• TASK REQUIREMENTS
The required result is every line of the records that includes "Fixpoint".

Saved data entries

--- START ---

(** * Source resolution, aggregation and query dispatch of adblock-rust-check

    A shallow embedding of [src/lib/util.js] and of the command-line driver
    [src/unnamed/part_000].  JavaScript strings are [String.string]; the
    string methods the code uses ([split('\n')], [join('\n')], [slice]) are
    written out below.  The sanitizer [sanitizeABPInput] and the matching
    engine are external collaborators: they are kept abstract (section
    variables) wherever the statements allow it. *)

From Stdlib Require Import String Ascii List Bool Arith Lia ZArith Permutation.
From Stdlib Require Import Numbers.DecimalString.
Import ListNotations.
Open Scope string_scope.

(* ------------------------------------------------------------------ *)
(** ** JavaScript string helpers *)

Definition nl_char : ascii := Ascii.ascii_of_nat 10.
Definition nl : string := String nl_char EmptyString.

(** [s.split('\n')]: the empty string splits to [[""]], and a trailing
    newline yields a trailing empty segment. *)
Fixpoint split_nl (s : string) : list string :=
  match s with
  | EmptyString => [""]
  | String c r =>
      if Ascii.eqb c nl_char then "" :: split_nl r
      else match split_nl r with
           | [] => [String c ""]
           | x :: xs => String c x :: xs
           end
  end.

(** [arr.join('\n')]. *)
Fixpoint join_nl (l : list string) : string :=
  match l with
  | [] => ""
  | [x] => x
  | x :: xs => x ++ nl ++ join_nl xs
  end.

--- END ---

• ANSWER TO THIS PROBLEM
Fixpoint split_nl (s : string) : list string :=
Fixpoint join_nl (l : list string) : string :=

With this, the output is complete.